>>>

Lemma file_size_bytes_spec t p r :
  fits 64 t -> fits 64 p -> fits 64 r ->
  file_size_bytes t p r =
    if 52 + t + p + r <=? UINT64_MAX then Some (52 + t + p + r) else None.
Proof.
  intros Ht Hp Hr. unfold file_size_bytes, FIXED_HEADER.
  rewrite (wrap_id 64 (18446744073709551615 - (48 + 4))) by flia.
  destruct (Z.leb_spec (52 + t + p + r) 18446744073709551615).
  - rewrite (wrap_id 64 (18446744073709551615 - (48 + 4) - t)) by flia.
    rewrite (wrap_id 64 (18446744073709551615 - (48 + 4) - t - p)) by flia.
    replace (_ || _ || _) with false by flia. by rewrite wrap_id by flia.
  - destruct (Z.ltb_spec (18446744073709551615 - (48 + 4)) t); [done|].
    rewrite (wrap_id 64 (18446744073709551615 - (48 + 4) - t)) by flia.
    destruct (Z.ltb_spec (18446744073709551615 - (48 + 4) - t) p); [done|].
    rewrite (wrap_id 64 (18446744073709551615 - (48 + 4) - t - p)) by flia.
    by destruct (Z.ltb_spec (18446744073709551615 - (48 + 4) - t - p) r); [|lia].
Qed.

Lemma budget_required_spec n : fits 64 n ->
  budget_required n =
    if n + one_percent n <=? UINT64_MAX then Some (n + one_percent n) else None.
Proof.
  intros Hn. unfold budget_required, one_percent. pose proof (Z.mod_pos_bound n 100).
  assert (0 <= n / 100 <= n) by (unfold_widths; split; [apply Z.div_pos | apply Z.div_le_upper_bound]; lia).
  assert ((if negb (n mod 100 =? 0) then u64 (n / 100 + 1) else n / 100) = (n + 99) / 100) as ->.
  { pose proof (Z_div_mod_eq_full n 100). destruct (Z.eqb_spec (n mod 100) 0); simpl.
    - apply (Z.div_unique _ _ _ 99); lia.
    - rewrite wrap_id by (unfold_widths; lia).
      apply (Z.div_unique _ _ _ (n mod 100 - 1)); lia. }
  assert (0 <= (n + 99) / 100) by (unfold_widths; apply Z.div_pos; lia).
  rewrite wrap_id by flia.
  destruct (Z.leb_spec (n + (n + 99) / 100) 18446744073709551615),
    (Z.ltb_spec (18446744073709551615 - n) ((n + 99) / 100)); try lia; [|done].
  rewrite wrap_id by flia. done.
Qed.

<<<

# [EXERCISE DETAILS]
Return the whole listing exactly as it reads.

# [RESULT BELOW]
Lemma file_size_bytes_spec t p r :
  fits 64 t -> fits 64 p -> fits 64 r ->
  file_size_bytes t p r =
    if 52 + t + p + r <=? UINT64_MAX then Some (52 + t + p + r) else None.
Proof.
  intros Ht Hp Hr. unfold file_size_bytes, FIXED_HEADER.
  rewrite (wrap_id 64 (18446744073709551615 - (48 + 4))) by flia.
  destruct (Z.leb_spec (52 + t + p + r) 18446744073709551615).
  - rewrite (wrap_id 64 (18446744073709551615 - (48 + 4) - t)) by flia.
    rewrite (wrap_id 64 (18446744073709551615 - (48 + 4) - t - p)) by flia.
    replace (_ || _ || _) with false by flia. by rewrite wrap_id by flia.
  - destruct (Z.ltb_spec (18446744073709551615 - (48 + 4)) t); [done|].
    rewrite (wrap_id 64 (18446744073709551615 - (48 + 4) - t)) by flia.
    destruct (Z.ltb_spec (18446744073709551615 - (48 + 4) - t) p); [done|].
    rewrite (wrap_id 64 (18446744073709551615 - (48 + 4) - t - p)) by flia.
    by destruct (Z.ltb_spec (18446744073709551615 - (48 + 4) - t - p) r); [|lia].
Qed.

Lemma budget_required_spec n : fits 64 n ->
  budget_required n =
    if n + one_percent n <=? UINT64_MAX then Some (n + one_percent n) else None.
Proof.
  intros Hn. unfold budget_required, one_percent. pose proof (Z.mod_pos_bound n 100).
  assert (0 <= n / 100 <= n) by (unfold_widths; split; [apply Z.div_pos | apply Z.div_le_upper_bound]; lia).
  assert ((if negb (n mod 100 =? 0) then u64 (n / 100 + 1) else n / 100) = (n + 99) / 100) as ->.
  { pose proof (Z_div_mod_eq_full n 100). destruct (Z.eqb_spec (n mod 100) 0); simpl.
    - apply (Z.div_unique _ _ _ 99); lia.
    - rewrite wrap_id by (unfold_widths; lia).
      apply (Z.div_unique _ _ _ (n mod 100 - 1)); lia. }
  assert (0 <= (n + 99) / 100) by (unfold_widths; apply Z.div_pos; lia).
  rewrite wrap_id by flia.
  destruct (Z.leb_spec (n + (n + 99) / 100) 18446744073709551615),
    (Z.ltb_spec (18446744073709551615 - n) ((n + 99) / 100)); try lia; [|done].
  rewrite wrap_id by flia. done.
Qed.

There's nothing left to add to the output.